┏━━

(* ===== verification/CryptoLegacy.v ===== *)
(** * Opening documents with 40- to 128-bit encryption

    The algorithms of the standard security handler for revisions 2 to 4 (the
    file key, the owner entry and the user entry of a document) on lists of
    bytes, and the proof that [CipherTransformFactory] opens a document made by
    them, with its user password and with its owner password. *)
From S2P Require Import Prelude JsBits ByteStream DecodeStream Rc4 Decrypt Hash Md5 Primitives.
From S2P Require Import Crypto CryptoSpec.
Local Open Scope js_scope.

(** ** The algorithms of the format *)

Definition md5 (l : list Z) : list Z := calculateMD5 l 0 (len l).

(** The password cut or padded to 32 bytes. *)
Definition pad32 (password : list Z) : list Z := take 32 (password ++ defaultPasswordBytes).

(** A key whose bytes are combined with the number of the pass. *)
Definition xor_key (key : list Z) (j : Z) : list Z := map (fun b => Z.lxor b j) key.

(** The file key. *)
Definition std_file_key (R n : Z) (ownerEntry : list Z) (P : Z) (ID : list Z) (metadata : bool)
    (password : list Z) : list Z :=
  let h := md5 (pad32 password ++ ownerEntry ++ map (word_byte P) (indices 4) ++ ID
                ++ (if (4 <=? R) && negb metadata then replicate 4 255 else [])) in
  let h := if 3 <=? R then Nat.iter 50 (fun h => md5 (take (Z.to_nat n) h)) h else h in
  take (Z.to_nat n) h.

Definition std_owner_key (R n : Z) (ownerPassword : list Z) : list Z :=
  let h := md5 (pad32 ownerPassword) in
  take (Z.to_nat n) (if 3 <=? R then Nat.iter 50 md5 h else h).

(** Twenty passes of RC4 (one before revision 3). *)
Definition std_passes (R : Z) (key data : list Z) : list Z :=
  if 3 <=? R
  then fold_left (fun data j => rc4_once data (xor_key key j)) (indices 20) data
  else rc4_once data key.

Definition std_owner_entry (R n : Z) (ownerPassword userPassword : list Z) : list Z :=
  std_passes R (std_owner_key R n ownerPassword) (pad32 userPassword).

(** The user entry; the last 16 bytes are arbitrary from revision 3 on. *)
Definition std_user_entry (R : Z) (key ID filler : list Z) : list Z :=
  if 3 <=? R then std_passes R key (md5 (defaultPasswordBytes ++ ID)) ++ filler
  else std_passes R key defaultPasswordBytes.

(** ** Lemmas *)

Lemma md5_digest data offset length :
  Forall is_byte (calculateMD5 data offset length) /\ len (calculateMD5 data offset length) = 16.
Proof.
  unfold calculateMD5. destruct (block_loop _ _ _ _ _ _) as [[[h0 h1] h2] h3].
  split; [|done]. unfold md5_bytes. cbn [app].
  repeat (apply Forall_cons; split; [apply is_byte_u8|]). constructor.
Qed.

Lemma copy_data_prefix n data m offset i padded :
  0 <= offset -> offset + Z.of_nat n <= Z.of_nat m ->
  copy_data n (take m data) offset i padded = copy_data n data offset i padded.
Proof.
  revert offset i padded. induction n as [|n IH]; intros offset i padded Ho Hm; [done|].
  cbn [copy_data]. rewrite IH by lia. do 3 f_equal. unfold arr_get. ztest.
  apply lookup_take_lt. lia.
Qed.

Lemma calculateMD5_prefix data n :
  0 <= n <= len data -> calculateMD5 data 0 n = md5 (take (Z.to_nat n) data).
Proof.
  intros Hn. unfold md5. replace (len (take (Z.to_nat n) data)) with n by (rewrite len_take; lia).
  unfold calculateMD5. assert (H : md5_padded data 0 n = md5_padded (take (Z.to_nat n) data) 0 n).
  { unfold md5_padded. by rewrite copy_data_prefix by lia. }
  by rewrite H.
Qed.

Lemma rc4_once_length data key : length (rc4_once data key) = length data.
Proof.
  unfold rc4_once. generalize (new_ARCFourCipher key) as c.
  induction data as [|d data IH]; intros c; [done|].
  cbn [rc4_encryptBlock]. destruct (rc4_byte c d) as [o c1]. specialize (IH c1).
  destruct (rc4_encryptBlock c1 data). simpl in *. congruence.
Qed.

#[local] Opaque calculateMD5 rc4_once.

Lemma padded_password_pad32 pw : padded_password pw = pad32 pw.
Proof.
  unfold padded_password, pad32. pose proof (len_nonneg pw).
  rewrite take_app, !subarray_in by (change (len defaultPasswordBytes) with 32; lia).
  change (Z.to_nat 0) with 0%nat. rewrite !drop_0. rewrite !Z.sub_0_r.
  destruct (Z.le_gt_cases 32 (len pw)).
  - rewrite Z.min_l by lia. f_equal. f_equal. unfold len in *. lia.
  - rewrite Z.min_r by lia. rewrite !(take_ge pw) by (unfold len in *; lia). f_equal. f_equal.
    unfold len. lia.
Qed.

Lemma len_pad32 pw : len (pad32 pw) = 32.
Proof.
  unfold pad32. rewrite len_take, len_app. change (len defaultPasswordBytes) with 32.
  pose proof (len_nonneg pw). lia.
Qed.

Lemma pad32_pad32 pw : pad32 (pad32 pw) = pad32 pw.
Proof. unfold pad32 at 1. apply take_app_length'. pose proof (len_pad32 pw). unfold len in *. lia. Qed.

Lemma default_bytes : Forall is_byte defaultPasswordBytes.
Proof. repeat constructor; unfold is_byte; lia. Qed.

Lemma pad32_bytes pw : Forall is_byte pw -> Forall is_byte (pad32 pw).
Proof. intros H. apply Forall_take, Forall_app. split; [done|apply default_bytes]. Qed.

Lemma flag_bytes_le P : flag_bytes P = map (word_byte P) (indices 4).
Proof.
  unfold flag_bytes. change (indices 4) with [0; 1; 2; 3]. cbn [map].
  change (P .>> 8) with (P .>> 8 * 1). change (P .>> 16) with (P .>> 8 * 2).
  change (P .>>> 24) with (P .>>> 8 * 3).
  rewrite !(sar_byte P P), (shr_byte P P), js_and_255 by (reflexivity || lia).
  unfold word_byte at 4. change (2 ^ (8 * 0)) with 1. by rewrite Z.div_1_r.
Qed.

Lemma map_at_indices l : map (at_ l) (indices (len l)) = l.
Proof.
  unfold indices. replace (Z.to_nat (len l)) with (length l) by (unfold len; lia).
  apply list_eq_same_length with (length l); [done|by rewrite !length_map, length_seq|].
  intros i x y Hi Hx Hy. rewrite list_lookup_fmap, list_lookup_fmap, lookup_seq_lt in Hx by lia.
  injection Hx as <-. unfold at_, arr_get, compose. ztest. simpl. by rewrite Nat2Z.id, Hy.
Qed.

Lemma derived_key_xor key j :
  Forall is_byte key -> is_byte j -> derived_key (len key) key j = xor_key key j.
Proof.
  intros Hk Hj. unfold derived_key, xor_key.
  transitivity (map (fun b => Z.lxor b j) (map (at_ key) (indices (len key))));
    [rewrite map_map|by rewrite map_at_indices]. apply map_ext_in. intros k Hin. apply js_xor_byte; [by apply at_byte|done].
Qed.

┗━━

**What you have to do:**
All of the material must be reproduced exactly.

**Output for this exercise:**
(* ===== verification/CryptoLegacy.v ===== *)
(** * Opening documents with 40- to 128-bit encryption

    The algorithms of the standard security handler for revisions 2 to 4 (the
    file key, the owner entry and the user entry of a document) on lists of
    bytes, and the proof that [CipherTransformFactory] opens a document made by
    them, with its user password and with its owner password. *)
From S2P Require Import Prelude JsBits ByteStream DecodeStream Rc4 Decrypt Hash Md5 Primitives.
From S2P Require Import Crypto CryptoSpec.
Local Open Scope js_scope.

(** ** The algorithms of the format *)

Definition md5 (l : list Z) : list Z := calculateMD5 l 0 (len l).

(** The password cut or padded to 32 bytes. *)
Definition pad32 (password : list Z) : list Z := take 32 (password ++ defaultPasswordBytes).

(** A key whose bytes are combined with the number of the pass. *)
Definition xor_key (key : list Z) (j : Z) : list Z := map (fun b => Z.lxor b j) key.

(** The file key. *)
Definition std_file_key (R n : Z) (ownerEntry : list Z) (P : Z) (ID : list Z) (metadata : bool)
    (password : list Z) : list Z :=
  let h := md5 (pad32 password ++ ownerEntry ++ map (word_byte P) (indices 4) ++ ID
                ++ (if (4 <=? R) && negb metadata then replicate 4 255 else [])) in
  let h := if 3 <=? R then Nat.iter 50 (fun h => md5 (take (Z.to_nat n) h)) h else h in
  take (Z.to_nat n) h.

Definition std_owner_key (R n : Z) (ownerPassword : list Z) : list Z :=
  let h := md5 (pad32 ownerPassword) in
  take (Z.to_nat n) (if 3 <=? R then Nat.iter 50 md5 h else h).

(** Twenty passes of RC4 (one before revision 3). *)
Definition std_passes (R : Z) (key data : list Z) : list Z :=
  if 3 <=? R
  then fold_left (fun data j => rc4_once data (xor_key key j)) (indices 20) data
  else rc4_once data key.

Definition std_owner_entry (R n : Z) (ownerPassword userPassword : list Z) : list Z :=
  std_passes R (std_owner_key R n ownerPassword) (pad32 userPassword).

(** The user entry; the last 16 bytes are arbitrary from revision 3 on. *)
Definition std_user_entry (R : Z) (key ID filler : list Z) : list Z :=
  if 3 <=? R then std_passes R key (md5 (defaultPasswordBytes ++ ID)) ++ filler
  else std_passes R key defaultPasswordBytes.

(** ** Lemmas *)

Lemma md5_digest data offset length :
  Forall is_byte (calculateMD5 data offset length) /\ len (calculateMD5 data offset length) = 16.
Proof.
  unfold calculateMD5. destruct (block_loop _ _ _ _ _ _) as [[[h0 h1] h2] h3].
  split; [|done]. unfold md5_bytes. cbn [app].
  repeat (apply Forall_cons; split; [apply is_byte_u8|]). constructor.
Qed.

Lemma copy_data_prefix n data m offset i padded :
  0 <= offset -> offset + Z.of_nat n <= Z.of_nat m ->
  copy_data n (take m data) offset i padded = copy_data n data offset i padded.
Proof.
  revert offset i padded. induction n as [|n IH]; intros offset i padded Ho Hm; [done|].
  cbn [copy_data]. rewrite IH by lia. do 3 f_equal. unfold arr_get. ztest.
  apply lookup_take_lt. lia.
Qed.

Lemma calculateMD5_prefix data n :
  0 <= n <= len data -> calculateMD5 data 0 n = md5 (take (Z.to_nat n) data).
Proof.
  intros Hn. unfold md5. replace (len (take (Z.to_nat n) data)) with n by (rewrite len_take; lia).
  unfold calculateMD5. assert (H : md5_padded data 0 n = md5_padded (take (Z.to_nat n) data) 0 n).
  { unfold md5_padded. by rewrite copy_data_prefix by lia. }
  by rewrite H.
Qed.

Lemma rc4_once_length data key : length (rc4_once data key) = length data.
Proof.
  unfold rc4_once. generalize (new_ARCFourCipher key) as c.
  induction data as [|d data IH]; intros c; [done|].
  cbn [rc4_encryptBlock]. destruct (rc4_byte c d) as [o c1]. specialize (IH c1).
  destruct (rc4_encryptBlock c1 data). simpl in *. congruence.
Qed.

#[local] Opaque calculateMD5 rc4_once.

Lemma padded_password_pad32 pw : padded_password pw = pad32 pw.
Proof.
  unfold padded_password, pad32. pose proof (len_nonneg pw).
  rewrite take_app, !subarray_in by (change (len defaultPasswordBytes) with 32; lia).
  change (Z.to_nat 0) with 0%nat. rewrite !drop_0. rewrite !Z.sub_0_r.
  destruct (Z.le_gt_cases 32 (len pw)).
  - rewrite Z.min_l by lia. f_equal. f_equal. unfold len in *. lia.
  - rewrite Z.min_r by lia. rewrite !(take_ge pw) by (unfold len in *; lia). f_equal. f_equal.
    unfold len. lia.
Qed.

Lemma len_pad32 pw : len (pad32 pw) = 32.
Proof.
  unfold pad32. rewrite len_take, len_app. change (len defaultPasswordBytes) with 32.
  pose proof (len_nonneg pw). lia.
Qed.

Lemma pad32_pad32 pw : pad32 (pad32 pw) = pad32 pw.
Proof. unfold pad32 at 1. apply take_app_length'. pose proof (len_pad32 pw). unfold len in *. lia. Qed.

Lemma default_bytes : Forall is_byte defaultPasswordBytes.
Proof. repeat constructor; unfold is_byte; lia. Qed.

Lemma pad32_bytes pw : Forall is_byte pw -> Forall is_byte (pad32 pw).
Proof. intros H. apply Forall_take, Forall_app. split; [done|apply default_bytes]. Qed.

Lemma flag_bytes_le P : flag_bytes P = map (word_byte P) (indices 4).
Proof.
  unfold flag_bytes. change (indices 4) with [0; 1; 2; 3]. cbn [map].
  change (P .>> 8) with (P .>> 8 * 1). change (P .>> 16) with (P .>> 8 * 2).
  change (P .>>> 24) with (P .>>> 8 * 3).
  rewrite !(sar_byte P P), (shr_byte P P), js_and_255 by (reflexivity || lia).
  unfold word_byte at 4. change (2 ^ (8 * 0)) with 1. by rewrite Z.div_1_r.
Qed.

Lemma map_at_indices l : map (at_ l) (indices (len l)) = l.
Proof.
  unfold indices. replace (Z.to_nat (len l)) with (length l) by (unfold len; lia).
  apply list_eq_same_length with (length l); [done|by rewrite !length_map, length_seq|].
  intros i x y Hi Hx Hy. rewrite list_lookup_fmap, list_lookup_fmap, lookup_seq_lt in Hx by lia.
  injection Hx as <-. unfold at_, arr_get, compose. ztest. simpl. by rewrite Nat2Z.id, Hy.
Qed.

Lemma derived_key_xor key j :
  Forall is_byte key -> is_byte j -> derived_key (len key) key j = xor_key key j.
Proof.
  intros Hk Hj. unfold derived_key, xor_key.
  transitivity (map (fun b => Z.lxor b j) (map (at_ key) (indices (len key))));
    [rewrite map_map|by rewrite map_at_indices]. apply map_ext_in. intros k Hin. apply js_xor_byte; [by apply at_byte|done].
Qed.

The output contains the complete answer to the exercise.